The first nine minutes of the new TV series adaptation of 12 Monkeys has just been released and boy does it ramp up fast! Gilliam’s adaptation (1995) and the Chris Marker short La Jetée (1962) on which it’s based both have a sort of slow burn to their narratives, and considering Gilliam’s was a single feature length film and Marker’s was a mere twenty eight minutes, I fear that the series may be making a misstep by starting so fast considering they have so much time to tell the story – but whatever draws in your audience, I guess. In any case, the upcoming premiere of 12 Monkeys brings to mind a host of other television series adapted from movies – many of which no one has ever heard of (The Courtship of Eddie’s Father?) but some of which were actually quite good, even some turning out to be better than the original film. Considering it seems to be a growing trend, especially within the Marvel universe with shows like Agents of S.H.E.I.L.D. and the newly premiered Agent Carter, it might pay to take a look back to where we came from.
While it’s probably more common to find animated TV series adaptations from animated films – such as Disney’s wide range of mediocre series covering the continued adventures of Aladdin or The Little Mermaid – once in a while you find it just makes sense to produce an animated series from a live action film. Movies like Ghostbusters and Beetlejuice are expensive and special effects heavy, making a live action series impractical. However, if all the special effects are simply animated instead, you save a whole lot of money and can market your series to children and adults alike. While the series is adapted from the movie, instead of Beetlejuice being the antagonist he is Lydia Deetz’s otherworldly friend. Aside from that, they still get into all kinds of trouble and travel through the bizarre locals of the Neitherworld together.
The Pink Panther
This is another animated TV series adaptation from a live action movie, and perhaps one of the most classic examples of such. The Pink Panther movies were more about the bumbling Inspector Clouseau (Peter Sellers) than they were necessarily about the high profile thief the pink panther. In the animated series, a take-off of the animated opening title sequence from the films, Clouseau plays a huge part but the focus is all on the suave panther outsmarting the oafish detective – sort of like a more stylish and jazzy version of the Road Runner/Wile E. Coyote cartoons. If you were ever a child, chances are you remember catching an episode or two from the series during your Saturday morning cartoon block.
The Dead Zone
This is a TV series adaptation from a movie adapted from a book – or really more likely adapted just from the book with a glance at the film. In either case, The Dead Zone is a classic Stephen King novel about an ordinary man who spends five years in a coma after a car accident and awakens to find he can now tell the future by touching people or objects. What should have been an amazing movie directed by David Cronenberg and starring Christopher Walken is really more of a bad-movie-night laugh riot. The television series stars Anthony Michael Hall as the psychic Johnny Smith, who struggles with his new powers while working to accept the life that passed him by as he slept. While Walken was just too strange to play the everyman – whose name is Johnny Smith for a reason – Hall fits right into the (handsome) average Joe mold, allowing the audience to more easily relate to his plight.
Buffy the Vampire Slayer
This is definitely a case where the TV series adaptation was better than the movie. While the original movie was written by Joss Whedon, there was so much lost in the translation from page to screen that Whedon basically ended up disowning the project. The series, however, is magnificent. Not only is it a true ensemble piece, but it also broke barriers, bent rules, and examined delicate life issues in an intelligent and creative way. These issues changed, of course, as the series went on and Buffy and her friends grew up. It is one of the few shows where the target audience grew up with its protagonist and could constantly relate to her increasingly mature problems. And in case you didn’t know where the “musical episode” trend came from – love it or hate it – it came from Buffy.
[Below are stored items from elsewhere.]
(** Move the elements [R] in front of the elements [A] of the same list. *)
Lemma list_splice_back h L xs1 A R xs2 :
  is_list h L (xs1 ++ A ++ R ++ xs2) -> A <> [] -> R <> [] ->
  exists h', list_splice (pos L (A ++ R ++ xs2)) (pos L (R ++ xs2)) (pos L xs2) h = Ok (tt, h') /\
    is_list h' L (xs1 ++ R ++ A ++ xs2) /\ frame (nodes L (xs1 ++ A ++ R ++ xs2)) h h'.
Proof.
  intros Hl HA HR.
  set (P := head_of L :: xs1). set (Q := xs2 ++ [tail_of L]).
  assert (nodes L (xs1 ++ A ++ R ++ xs2) = P ++ A ++ R ++ Q) as E.
  { unfold P, Q. rewrite nodes_split. by rewrite <- !app_assoc. }
  assert (nodes L (xs1 ++ R ++ A ++ xs2) = P ++ R ++ A ++ Q) as E'.
  { unfold P, Q. rewrite nodes_split. by rewrite <- !app_assoc. }
  destruct (exists_last HA) as (A' & ak & EA). destruct (exists_last HR) as (R' & rm & ER).
  destruct (exists_last (l := P) ltac:(done)) as (P' & p & EP).
  destruct A as [|a1 A1]; [done|]. destruct R as [|r1 R1]; [done|].
  assert (exists Q1, Q = pos L xs2 :: Q1) as [Q1 EQ] by (unfold Q; destruct xs2; simpl; eauto).
  set (q := pos L xs2) in *. simpl pos.
  pose proof (il_nodup _ _ _ Hl) as Hnd. rewrite E in Hnd.
  pose proof (nodup_segments _ _ _ _ Hnd) as (NP & NA & NR & NQ & DP & DA & DR & DQ).
  pose proof (il_path _ _ _ Hl) as HP. rewrite E in HP.
  assert (last P = Some p) as LP by (rewrite EP; apply last_snoc).
  assert (last (a1 :: A1) = Some ak) as LA by (rewrite EA; apply last_snoc).
  assert (last (r1 :: R1) = Some rm) as LR by (rewrite ER; apply last_snoc).
  assert (hd_error Q = Some q) as HQ by (by rewrite EQ).
  pose proof (last_in _ _ LP). pose proof (last_in _ _ LA). pose proof (last_in _ _ LR).
  pose proof (hd_in _ _ HQ).
  assert (a1 ∈ a1 :: A1) by in_list. assert (r1 ∈ r1 :: R1) by in_list.
  rewrite (path_app _ P _ p a1) in HP by done.
  rewrite (path_app _ (a1 :: A1) _ ak r1), (path_app _ (r1 :: R1) _ rm q) in HP by done.
  destruct HP as (HPP & Lpa & HPA & Lar & HPR & Lrq & HPQ).
  assert (forall x, x ∈ P -> x ∈ a1 :: A1 -> False) as D1 by (intros x Hx; apply (DP x Hx)).
  assert (forall x, x ∈ P -> x ∈ r1 :: R1 -> False) as D2 by (intros x Hx; apply (DP x Hx)).
  assert (forall x, x ∈ P -> x ∈ Q -> False) as D3 by (intros x Hx; apply (DP x Hx)).
  assert (forall x, x ∈ a1 :: A1 -> x ∈ r1 :: R1 -> False) as D4 by (intros x Hx; apply (DA x Hx)).
  assert (forall x, x ∈ a1 :: A1 -> x ∈ Q -> False) as D5 by (intros x Hx; apply (DA x Hx)).
  assert (forall x, x ∈ r1 :: R1 -> x ∈ Q -> False) as D6 by (intros x Hx; apply (DR x Hx)).
  assert (forall x, x ∈ P ++ (a1 :: A1) ++ (r1 :: R1) ++ Q -> is_Some (h !! x)) as Hal
    by (intros x; rewrite <- E; by eapply il_alloc).
  assert (p <> ak /\ p <> rm /\ rm <> ak /\ a1 <> r1 /\ a1 <> q /\ r1 <> q)
    as (N1 & N2 & N3 & N4 & N5 & N6) by (split_and!; intros Ex; rewrite Ex in *; eauto 3).
  assert (forall x, x ∈ [p; ak; rm] -> x ∈ P ++ (a1 :: A1) ++ (r1 :: R1) ++ Q) as I1
    by (intros x; clear -H H0 H1; set_solver).
  assert (forall x, x ∈ [a1; r1; q] -> x ∈ P ++ (a1 :: A1) ++ (r1 :: R1) ++ Q) as I2
    by (intros x; clear -H2; set_solver).
  exists (spliced h p a1 ak r1 rm q). split; [|split; [split|]].
  - apply list_splice_run; try done.
    + pose proof (il_null _ _ _ Hl) as Hnull. rewrite E in Hnull.
      intros HN. apply Hnull. clear -HN I1 I2. set_solver.
    + apply Hal, I1; in_list.
    + apply Lpa.
    + destruct (il_nx_in h L _ P a1 (pos L (A1 ++ r1 :: R1 ++ xs2)) (tl (A1 ++ r1 :: R1 ++ Q)) Hl)
        as (n & _ & ?); [|eauto]. rewrite E. by destruct A1.
    + eapply (il_nx_in h L _ (P ++ a1 :: A1) r1 (pos L (R1 ++ xs2)) (tl (R1 ++ Q)) Hl).
      rewrite E, <- app_assoc. simpl. destruct R1; simpl; [by rewrite EQ|done].
    + rewrite ER in E, Hl. eapply (il_pv_in h L _ (P ++ (a1 :: A1) ++ R') rm Q Hl).
      * rewrite E. by rewrite <- !app_assoc.
      * by destruct P.
    + destruct (Hal q) as [n Hn]; [apply I2; in_list|]. exists (next n). unfold nx. by rewrite Hn.
  - rewrite E'. rewrite (path_app _ P _ p r1) by done.
    rewrite (path_app _ (r1 :: R1) _ rm a1), (path_app _ (a1 :: A1) _ ak q) by done.
    destruct (links_spliced h p a1 ak r1 rm q) as (K1 & K2 & K3); try done.
    1-6: apply Hal; first [apply I1; in_list|apply I2; in_list].
    pose proof (nodup_removelast _ _ NP LP). pose proof (nodup_removelast _ _ NA LA).
    pose proof (nodup_removelast _ _ NR LR).
    pose proof (hd_not_tl _ q NQ HQ).
    pose proof (hd_not_tl _ a1 NA eq_refl). pose proof (hd_not_tl _ r1 NR eq_refl).
    split_and!; try done; (apply (path_keep h _ _ [p; ak; rm] [a1; r1; q]);
      [intros; by apply nx_spliced|intros; by apply pv_spliced| | |done]); intros x Hx Hin.
    all: pose proof Hx as Hx'; first [apply elem_removelast in Hx'|apply elem_tl in Hx'].
    all: repeat (apply elem_of_cons in Hin as [->|Hin]; [first [contradiction|eauto 3]|]).
    all: by apply elem_of_nil in Hin.
  - rewrite pv_spliced; [apply Hl|]. intros Hin.
    assert (head_of L ∈ P) by apply list_elem_of_here.
    repeat (apply elem_of_cons in Hin as [Ex|Hin]; [rewrite Ex in *; eauto 3|]).
    by apply elem_of_nil in Hin.
  - rewrite nx_spliced; [apply Hl|]. intros Hin.
    assert (tail_of L ∈ Q) by (unfold Q; in_list).
    repeat (apply elem_of_cons in Hin as [Ex|Hin]; [rewrite Ex in *; eauto 3|]).
    by apply elem_of_nil in Hin.
  - rewrite E'. revert Hnd. apply NoDup_Permutation_proper. solve_Permutation.
  - rewrite E'. pose proof (il_null _ _ _ Hl) as Hnull. rewrite E in Hnull.
    clear -Hnull. set_solver.
  - rewrite E. unfold spliced. repeat first [apply frame_set_prev | apply frame_set_next];
      try apply frame_refl; first [apply I1; in_list|apply I2; in_list].
Qed.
There are few movie-to-TV series adaptations that essentially maintain their basic tone from big to small screen. While Altman’s movie is ultimately much darker and racier, the overall darkly comedic and humanistic tone carries over to the eleven season series. Granted, what you can do and show in movies is often much different from what you can do on cable television, necessarily making the series a much more family friendly affair than the often overbearingly bleak humor of the film. The characters are much more likable as well, considering they would at least have to be bearable to watch in a long form production.
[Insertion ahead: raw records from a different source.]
(** ** Reversal *)

Lemma path_rev h h' l :
  (forall x, x ∈ tl l -> nx h' x = pv h x) ->
  (forall x, x ∈ removelast l -> pv h' x = nx h x) ->
  path h l -> path h' (rev l).
Proof.
  induction l as [|a l IH]; [done|]. destruct l as [|b l]; [done|].
  intros Hn Hp [[L1 L2] HP]. cbn [rev]. rewrite (path_app _ _ _ b a); [|by rewrite last_snoc|done].
  split; [|split; [split|done]].
  - apply IH; [intros x Hx; apply Hn|intros x Hx; apply Hp|done].
    + simpl in *. by apply elem_of_cons; right.
    + by apply elem_of_cons; right.
  - rewrite Hn; [done|]. simpl. apply list_elem_of_here.
  - rewrite Hp; [done|]. apply list_elem_of_here.
Qed.

(** Part of the elements have had their links exchanged. *)
Definition half_reversed (h0 h : heap) (xs : list Z) : Prop :=
  (forall x, x ∈ xs -> nx h x = pv h0 x /\ pv h x = nx h0 x) /\
  (forall x, x ∉ xs -> h !! x = h0 !! x) /\ (forall x, is_Some (h !! x) <-> is_Some (h0 !! x)).

Lemma reverse_step h0 h xs x p n :
  x ∉ xs -> half_reversed h0 h xs -> pv h0 x = Some p -> nx h0 x = Some n ->
  swap (FPrev x) (FNext x) h = Ok (tt, set_next (set_prev h x n) x p) /\
  half_reversed h0 (set_next (set_prev h x n) x p) (xs ++ [x]).
Proof.
  intros Hx (H1 & H2 & H3) Hp Hn.
  assert (is_Some (h !! x)) as Ha by (apply H3; by eapply nx_some). split.
  - unfold swap. simpl. erewrite bind_eq; [|apply (rd_prev_run _ _ p); unfold pv; by rewrite H2].
    erewrite bind_eq; [|apply (rd_next_run _ _ n); unfold nx; by rewrite H2].
    erewrite bind_eq; [|apply wr_prev_run; alloc_side]. apply wr_next_run. alloc_side.
  - split_and!; intros z.
    + intros [Hz|Hz%list_elem_of_singleton]%elem_of_app; [|subst z].
      * assert (z <> x) by (by intros ->). destruct (H1 z Hz). by read_links.
      * rewrite Hp, Hn. by read_links.
    + intros Hz. rewrite <- H2 by (intros ?; apply Hz; in_list).
      unfold set_next, set_prev. by rewrite !lookup_alter_ne by (intros ->; apply Hz; in_list).
    + by rewrite alloc_set_next, alloc_set_prev.
Qed.

Lemma reverse_loop_list h0 L fuel : forall h xs1 xs2,
  is_list h0 L (xs1 ++ xs2) -> half_reversed h0 h xs1 -> (length xs2 < fuel)%nat ->
  exists h', reverse_loop fuel L (pos L xs2) h = Ok (tt, h') /\ half_reversed h0 h' (xs1 ++ xs2).
Proof.
  induction fuel as [|fuel IH]; intros h xs1 xs2 Hl HR Hf; [lia|]. simpl reverse_loop.
  assert (list_end L h = Ok (tail_of L, h)) as Ee.
  { unfold list_end. by erewrite bind_eq; [|by eapply assert_true, il_L]. }
  erewrite bind_eq; [|exact Ee]. rewrite (pos_tail h0 L xs1) by done.
  destruct xs2 as [|x xs2]; simpl; [exists h; by rewrite app_nil_r|].
  destruct (around_elem _ _ _ _ _ Hl) as (l1 & p & l2 & E & _ & Hnd & _).
  pose proof (il_links _ _ _ _ _ _ _ Hl E) as [_ Lx].
  assert (nodes L (xs1 ++ x :: xs2) = (l1 ++ [p]) ++ x :: pos L xs2 :: l2) as E2
    by (by rewrite <- app_assoc).
  pose proof (il_links _ _ _ _ _ _ _ Hl E2) as [Lx' _].
  assert (x ∉ xs1) as Hx.
  { pose proof (il_nodup _ _ _ Hl) as Hn. rewrite nodes_split in Hn.
    apply NoDup_app in Hn as (_ & Hn & _). intros Hx. apply (Hn x); [by right|]. in_list. }
  destruct (reverse_step h0 h xs1 x p (pos L xs2) Hx HR Lx Lx') as [R HR'].
  erewrite bind_eq; [|exact R]. erewrite bind_eq; [|apply (rd_prev_run _ _ (pos L xs2))].
  - destruct (IH (set_next (set_prev h x (pos L xs2)) x p) (xs1 ++ [x]) xs2) as (h' & R' & H');
      [by rewrite <- app_assoc|exact HR'|simpl in Hf; lia|].
    exists h'. by rewrite <- app_assoc in H'.
  - rewrite pv_set_next. apply pv_set_prev_eq. apply HR. by eapply nx_some.
Qed.

Lemma path_ends h u v xs a z :
  hd_error xs = Some a -> last xs = Some z ->
  path h (u :: xs ++ [v]) <-> links h u a /\ path h xs /\ links h z v.
Proof.
  intros Ha Hz. change (u :: xs ++ [v]) with ([u] ++ xs ++ [v]).
  rewrite (path_app h [u] (xs ++ [v]) u a); [|done|by destruct xs].
  rewrite (path_app h xs [v] z v) by done. simpl. tauto.
Qed.

(** The links around the first and the last element are set last. *)
Lemma reverse_ends h0 h L a z xs :
  is_list h0 L xs -> half_reversed h0 h xs -> hd_error xs = Some a -> last xs = Some z ->
  links h0 (head_of L) a -> links h0 z (tail_of L) ->
  let h' := set_next (set_prev (set_prev (set_next h (head_of L) z) (tail_of L) a)
                        z (head_of L)) a (tail_of L) in
  (do! swap (FNext (head_of L)) (FPrev (tail_of L));
   let! hn := rd_next (head_of L) in
   let! tp := rd_prev (tail_of L) in
   swap (FPrev hn) (FNext tp)) h = Ok (tt, h') /\
  is_list h' L (rev xs) /\ frame (nodes L xs) h0 h'.
Proof.
  intros Hl (H1 & H2 & H3) Ha Hz [La La'] [Lz Lz'] h'.
  pose proof (il_nodup _ _ _ Hl) as Hnd. pose proof (il_null _ _ _ Hl) as Hnl. unfold nodes in Hnd, Hnl.
  apply NoDup_cons in Hnd as [Nh Hnd]. apply NoDup_app in Hnd as (Hnd & Hdis & _).
  assert (head_of L ∉ xs) as Nh1 by (intros ?; apply Nh; in_list).
  assert (head_of L <> tail_of L) as Nht by (intros E; apply Nh; rewrite E; in_list).
  assert (tail_of L ∉ xs) as Nt1 by (intros Ht; apply (Hdis _ Ht), list_elem_of_here).
  assert (a ∈ xs) as Ia by (destruct xs; [done|injection Ha as <-; apply list_elem_of_here]).
  assert (z ∈ xs) as Iz by (apply last_Some in Hz as [? ->]; in_list).
  assert (head_of L <> a /\ head_of L <> z /\ tail_of L <> a /\ tail_of L <> z) as (?&?&?&?)
    by (split_and!; congruence).
  assert (nx h (head_of L) = Some a) by (unfold nx in *; by rewrite H2).
  assert (pv h (tail_of L) = Some z) by (unfold pv in *; by rewrite H2).
  destruct (H1 a Ia) as [Ea1 Ea2]. destruct (H1 z Iz) as [Ez1 Ez2]. rewrite La' in Ea1. rewrite Lz in Ez2.
  assert (is_Some (h !! head_of L) /\ is_Some (h !! tail_of L) /\ is_Some (h !! a) /\ is_Some (h !! z))
    as (?&?&?&?) by (split_and!; eauto using nx_some, pv_some).
  pose proof (il_path _ _ _ Hl) as Hp. unfold nodes in Hp.
  rewrite (path_ends h0 _ _ xs a z) in Hp by done. destruct Hp as (_ & Hp & _).
  split; [|split; [split|]].
  - unfold swap. simpl.
    erewrite bind_eq; [|erewrite bind_eq; [|by apply (rd_next_run _ _ a)];
      erewrite bind_eq; [|by apply (rd_prev_run _ _ z)];
      erewrite bind_eq; [|apply wr_next_run; alloc_side]; apply wr_prev_run; alloc_side].
    erewrite bind_eq; [|apply (rd_next_run _ _ z); by read_links].
    erewrite bind_eq; [|apply (rd_prev_run _ _ a); by read_links].
    erewrite bind_eq; [|apply (rd_prev_run _ _ (tail_of L)); by read_links].
    erewrite bind_eq; [|apply (rd_next_run _ _ (head_of L)); by read_links].
    erewrite bind_eq; [|apply wr_prev_run; alloc_side]. apply wr_next_run. alloc_side.
  - assert (forall x, x ∈ xs -> x <> head_of L /\ x <> tail_of L) as Hne by (split; congruence).
    apply (path_ends h' _ _ (rev xs) z a); [| |split_and!].
    + apply last_Some in Hz as [init ->]. by rewrite rev_app_distr.
    + destruct xs; [done|]. injection Ha as ->. simpl. by rewrite last_snoc.
    + split; unfold h'; by read_links.
    + revert Hp. apply path_rev; intros x Hx; unfold h'.
      * destruct (Hne x); [by apply elem_tl|].
        assert (x <> a) by (intros ->; revert Hx; by apply hd_not_tl).
        read_links. by apply H1, elem_tl.
      * destruct (Hne x); [by apply elem_removelast|].
        assert (x <> z) by (intros ->; revert Hx; by apply nodup_removelast).
        read_links. by apply H1, elem_removelast.
    + split; unfold h'; by read_links.
  - unfold h'. read_links. unfold pv. rewrite H2 by done. apply Hl.
  - unfold h'. read_links. unfold nx. rewrite H2 by done. apply Hl.
  - unfold nodes. rewrite <- Permutation_rev. apply Hl.
  - unfold nodes. rewrite <- Permutation_rev. apply Hl.
  - unfold h'. repeat first [apply frame_set_next; [unfold nodes; in_list|] | apply frame_set_prev; [unfold nodes; in_list|]].
    split; [|done]. intros y Hy. apply H2. intros ?. apply Hy. unfold nodes. in_list.
Qed.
There is exactly one thing I love about Stargate the movie, and that one thing is James Spader. There is a lot to love, however, about the ten season TV series adaptation Stargate SG-1. Not only does it have a wonderful cast (including MacGyver himself, Richard Dean Anderson), but it infuses the story with a humanity and humor sorely missing from the overblown, sterile film. It’s not just about a science fiction alien war – it’s really about people, the relationships between characters, the joy of exploration, and the battle against ignorance, but without being heavy handed. It’s one of the few science fiction shows that takes place in the present and in our reality, allowing the characters to make all the pop culture geek references that its audience are already thinking – and it’s pretty cool to be involved in their world on that level.